The larger the catheter, the faster fluid can flow through it, but a bigger catheter also requires a bigger vein and can be more uncomfortable. Your nurse will choose the smallest gauge that still meets your treatment needs.
How It’s Maintained
Between uses, your PIV needs periodic flushing with saline to keep blood from clotting inside the catheter and blocking it. The standard flush for a peripheral catheter is about 5 mL of normal saline before and after each medication. After blood transfusions or thicker infusions like nutrition formulas, a larger 20 mL flush is typical because blood components are more likely to stick to the catheter walls.
The transparent dressing over the site should stay clean and dry. If it becomes damp, peels up at the edges, or gets visibly dirty, it needs to be replaced. Otherwise, the dressing stays in place until the catheter is removed or routinely changed.
Potential Complications to Watch For
PIVs are generally safe, but problems can develop, especially the longer one stays in place. The most common complications include:
Phlebitis is inflammation of the vein wall. It’s graded on a scale from 0 to 4. At the mild end (grade 1), you might notice some redness around the insertion site with or without tenderness. At the severe end (grade 4), there are signs of actual infection: pain, redness extending along the vein in a cord-like pattern, swelling, warmth, and sometimes pus at the site. If you notice increasing redness or pain tracking up your arm from the IV site, let a nurse know right away.
Infiltration happens when the catheter slips out of the vein or pokes through the vein wall, causing IV fluid to leak into the surrounding tissue. You’ll notice swelling around the site, pain, and the area may look slightly puffy compared to the other arm. The IV may also feel like it’s not flowing well. Infiltration is uncomfortable but usually resolves on its own once the catheter is removed.

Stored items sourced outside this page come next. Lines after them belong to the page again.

(** C21: ARP requests are answered for the device's own address only.  The
    answer is one frame to the requester, in which the device's MAC and
    address are the sender's, queued and notified once; a request for any
    other address, or before the device has one, changes nothing. *)
Theorem arp_request_answered raw h i d w p :
  found raw h i d → addressed d (raw_buffer raw) → arp_received (raw_buffer raw) p →
  Arp.get_operation p = Arp.Request → wf_mac (mac (metadata d)) →
  (∀ a, ip (metadata d) = Some a → Arp.wf_ip a) →
  if bool_decide (ip (metadata d) = Some (Arp.get_dest_ip p)) then
    ∃ e, handle_message Q (Packet raw) h w
         = Done (add_event Q (Notified (notify (packet_queue d))) w,
             with_device h i (with_queue d (sender_enqueue (packet_queue d) e)) (bindings h))
      ∧ arp_frame (arp_answer d (Arp.get_dest_ip p) p) e
  else handle_message Q (Packet raw) h w = Done (w, h).
Proof.
  intros Hf Ha (Ht & Hp & Hsm & Hsi) Hop Hm Hip. cbn [handle_message].
  assert (∀ w, handle_frame Q d (bindings h) (raw_buffer raw) w =
    match ip (metadata d) with
    | None => Done (w, (d, bindings h))
    | Some own_ip =>
        if bool_decide (own_ip ≠ Arp.get_dest_ip p) then Done (w, (d, bindings h)) else
        (r ← lift (Arp.finish (arp_answer d own_ip p)); packet ← lift (unwrap_result r);
         d ← device_enqueue Q d packet; mret (d, bindings h)) w
    end) as Hrun.
  { intros w0. rewrite (handle_frame_addressed _ _ _ _ _ Ha Ht). unfold handle_arp.
    rewrite Hp, (M_bind_lift _ _ _ _ eq_refl). cbn [unwrap_result].
    rewrite (M_bind_lift _ _ _ _ eq_refl), Hop.
    destruct (ip (metadata d)); [| done]. by case_match. }
  case_bool_decide as E.
  - destruct (arp_finish_reads (arp_answer d (Arp.get_dest_ip p) p)) as (e & Hfin & He).
    { split_and!; simpl; try apply Hm; try apply Hsm; try apply Hsi; try apply (Hip _ E).
      all: by vm_compute. }
    exists e. split; [| done]. eapply handle_packet_run; [done |]. rewrite Hrun, E.
    rewrite bool_decide_eq_false_2 by naive_solver.
    by rewrite Hfin.
  - erewrite handle_packet_run; [by rewrite (with_device_same _ _ _ _ Hf) | done |].
    rewrite Hrun. destruct (ip (metadata d)) as [a |]; [| done].
    rewrite bool_decide_eq_true_2; [done |]. naive_solver.
Qed.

Extravasation is a more serious version of the same problem, occurring when the leaking fluid is a medication that can damage tissue. Signs include marked swelling, skin that turns white (blanching) and stays that way, coolness to the touch, and slow capillary refill in your fingers. In severe cases, skin breakdown can occur. This is why nurses check your IV site regularly and why you should speak up if something feels different.

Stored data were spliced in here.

(* ===== verification/HandlerTrace.v ===== *)
(** * The handler does not depend on its trace

    [Handler] records in its world what it asks of the rest of the system.
    Worlds that differ only there are equivalent, and every operation of the
    handler respects the equivalence: whoever carries out what was asked may
    clear the record. *)

From stdpp Require Import base tactics list gmap numbers.
From Stdlib Require Import ZArith Lia.
From S2P Require Import Prelude Queue Buffer Ethernet Arp Ipv4 Udp Icmp Dhcp Device Handler.

Local Open Scope Z_scope.

Create HintDb blind.

Section trace.
Context {Q D : Type → Type} `{QueueOps Q} `{QueueOps D} {B : Build}.

Implicit Types (w : World Q) (h : Handler D).

(** The world without its trace. *)
Definition erase w : World Q :=
  {| cells := cells Q w; next_cell := next_cell Q w; mac_queues := mac_queues Q w; udp_queues := udp_queues Q w;
     ips := ips Q w; trace := [] |}.

#[export] Instance world_equiv : Equiv (World Q) := λ w1 w2, erase w1 = erase w2.

#[export] Instance world_equivalence : Equivalence (≡@{World Q}).
Proof.
  unfold equiv, world_equiv. split; [done | by intros ? ? -> | by intros ? ? ? -> ->].
Qed.

Lemma erase_equiv w : erase w ≡ w.
Proof. done. Qed.

(** From equivalent worlds, the same result and equivalent worlds. *)
Definition blind {A} (k : M (World Q) A) : Prop := ∀ w1 w2 w1' a,
  w1 ≡ w2 → k w1 = Done (w1', a) → ∃ w2', k w2 = Done (w2', a) ∧ w1' ≡ w2'.

Lemma blind_bind {A C} (k : M (World Q) A) (f : A → M (World Q) C) :
  blind k → (∀ a, blind (f a)) → blind (x ← k; f x).
Proof.
  intros Hk Hf w1 w2 w1' c Hw (w & a & H1 & H2)%M_bind_done.
  destruct (Hk _ _ _ _ Hw H1) as (w' & Hr & Hw'). destruct (Hf a _ _ _ _ Hw' H2) as (w2' & Hr' & Hw2).
  exists w2'. split; [| done]. by rewrite (M_bind_run _ _ _ _ _ Hr).
Qed.

Lemma blind_mret {A} (a : A) : blind (mret a).
Proof. intros w1 w2 w1' a' Hw [= <- <-]. by exists w2. Qed.

Lemma blind_lift {A} (o : outcome A) : blind (lift o).
Proof. intros w1 w2 w1' a Hw [-> ->]%lift_done. by exists w2. Qed.

(** What is read and written is not the trace. *)
Lemma blind_gets {A} (f : World Q → A) : (∀ w, f (erase w) = f w) → blind (gets f).
Proof.
  intros Hf w1 w2 w1' a Hw [= <- <-]. exists w2. split; [| done]. unfold gets. do 2 f_equal.
  rewrite <- (Hf w1), <- (Hf w2). by rewrite Hw.
Qed.

Lemma blind_modify (f : World Q → World Q) : (∀ w, f (erase w) ≡ f w) → blind (modify f).
Proof.
  intros Hf w1 w2 w1' a Hw [= <- <-]. exists (f w2). split; [done |]. rewrite <- (Hf w1), <- (Hf w2). by rewrite Hw.
Qed.

Lemma blind_emit e : blind (emit Q e).
Proof. by apply blind_modify. Qed.

Lemma blind_new_cell b : blind (new_cell Q b).
Proof.
  intros w1 w2 w1' a Hw [= <- <-]. eexists. unfold new_cell. injection Hw as E1 E2 E3 E4 E5. rewrite E2.
  split; [done |]. unfold equiv, world_equiv, erase. cbn. congruence.
Qed.

Lemma blind_store c b : blind (store Q c b).
Proof. by apply blind_modify. Qed.

Lemma blind_drop q : blind (drop_mac_sender Q q).
Proof. by apply blind_modify. Qed.

Lemma blind_mac q v : blind (mac_try_enqueue Q q v).
Proof.
  intros w1 w2 w1' a Hw. unfold mac_try_enqueue. pose proof Hw as [= E1 E2 E3 E4 E5]. rewrite E3.
  destruct (mac_queues Q w2 !! q) as [s |]; [| intros [= <- <-]; by exists w2].
  destruct (q_try_enqueue s v) as [s' r]. intros [= <- <-]. eexists. split; [done |].
  unfold equiv, world_equiv, erase. cbn. congruence.
Qed.

Lemma blind_udp q v : blind (udp_try_enqueue Q q v).
Proof.
  intros w1 w2 w1' a Hw. unfold udp_try_enqueue. pose proof Hw as [= E1 E2 E3 E4 E5]. rewrite E4.
  destruct (udp_queues Q w2 !! q) as [s |]; [| intros [= <- <-]; by exists w2].
  destruct (q_try_enqueue s v) as [s' r]. intros [= <- <-]. eexists. split; [done |].
  unfold equiv, world_equiv, erase. cbn. congruence.
Qed.

Lemma blind_ips : blind (gets (ips Q)).
Proof. by apply blind_gets. Qed.

Lemma blind_set_ips m : blind (modify (set_ips Q m)).
Proof. by apply blind_modify. Qed.

Hint Resolve blind_mret blind_lift blind_emit blind_new_cell blind_store blind_drop blind_mac blind_udp blind_ips
  blind_set_ips : blind.

Ltac blind := repeat (intros; cbv zeta; first [ solve [eauto 3 with blind] | case_match | apply blind_bind ]).

Lemma blind_enqueue (d : NetworkDevice D) p : blind (device_enqueue Q d p).
Proof. unfold device_enqueue. blind. Qed.

Hint Resolve blind_enqueue : blind.

Lemma blind_for_mut {A} (f : A → M (World Q) A) l : (∀ a, blind (f a)) → blind (for_mut f l).
Proof. intros Hf. induction l as [| a l IH]; cbn [for_mut]; blind. Qed.

Lemma blind_arp (d : NetworkDevice D) b e : blind (handle_arp Q d b e).
Proof. unfold handle_arp. blind. Qed.

Lemma blind_icmp (d : NetworkDevice D) b p : blind (handle_icmp Q d b p).
Proof. unfold handle_icmp. blind. Qed.

Lemma blind_dhcp (d : NetworkDevice D) p : blind (handle_dhcp Q d p).
Proof. unfold handle_dhcp. blind. Qed.

Hint Resolve blind_arp blind_icmp blind_dhcp : blind.

Lemma blind_handle_udp (d : NetworkDevice D) b p : blind (handle_udp Q d b p).
Proof. unfold handle_udp. blind. Qed.

Hint Resolve blind_handle_udp : blind.

Lemma blind_frame (d : NetworkDevice D) b buf : blind (handle_frame Q d b buf).
Proof. unfold handle_frame. blind. Qed.

Hint Resolve blind_frame : blind.

Lemma blind_packet raw h : blind (handle_packet_ Q raw h).
Proof. unfold handle_packet_. blind. Qed.

Lemma blind_send_arp a (d : NetworkDevice D) : blind (send_arp_request Q a d).
Proof. unfold send_arp_request. blind. Qed.

Lemma blind_send_ping a m (d : NetworkDevice D) : blind (send_ping Q a m d).
Proof. unfold send_ping. blind. Qed.

Lemma blind_init (d : NetworkDevice D) : blind (init_device Q d).
Proof. unfold init_device. blind. Qed.

Hint Resolve blind_packet blind_send_arp blind_send_ping blind_init blind_for_mut : blind.

Lemma blind_message m h : blind (handle_message Q m h).
Proof. unfold handle_message, handle_action, insert_arp. blind. Qed.

Hint Resolve blind_message : blind.

Lemma blind_messages ms h : blind (handle_messages Q ms h).
Proof. revert h. induction ms as [| m ms IH]; intros h; cbn [handle_messages]; blind. Qed.

Lemma blind_init_handler (ds : list (NetworkDevice D)) : blind (init_handler Q ds).
Proof. unfold init_handler. blind. Qed.

End trace.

How Long a PIV Can Stay In
Current practice favors removing a PIV when it’s no longer needed or when signs of a complication appear, rather than replacing it on a fixed schedule. Older guidelines recommended routine replacement every 72 to 96 hours, but more recent evidence supports a “clinically indicated” approach: leave a functioning, complication-free catheter in place and remove it at the first sign of trouble or when treatment is complete.
That said, PIVs don’t last forever. The longer a catheter remains in a vein, the higher the risk of phlebitis and infection. If your PIV stops flushing easily, the area becomes painful or swollen, or redness develops around the insertion site, those are signs the catheter needs to come out. Removal itself is quick and painless: the dressing is peeled off, the catheter is gently slid out, and a small bandage goes over the site.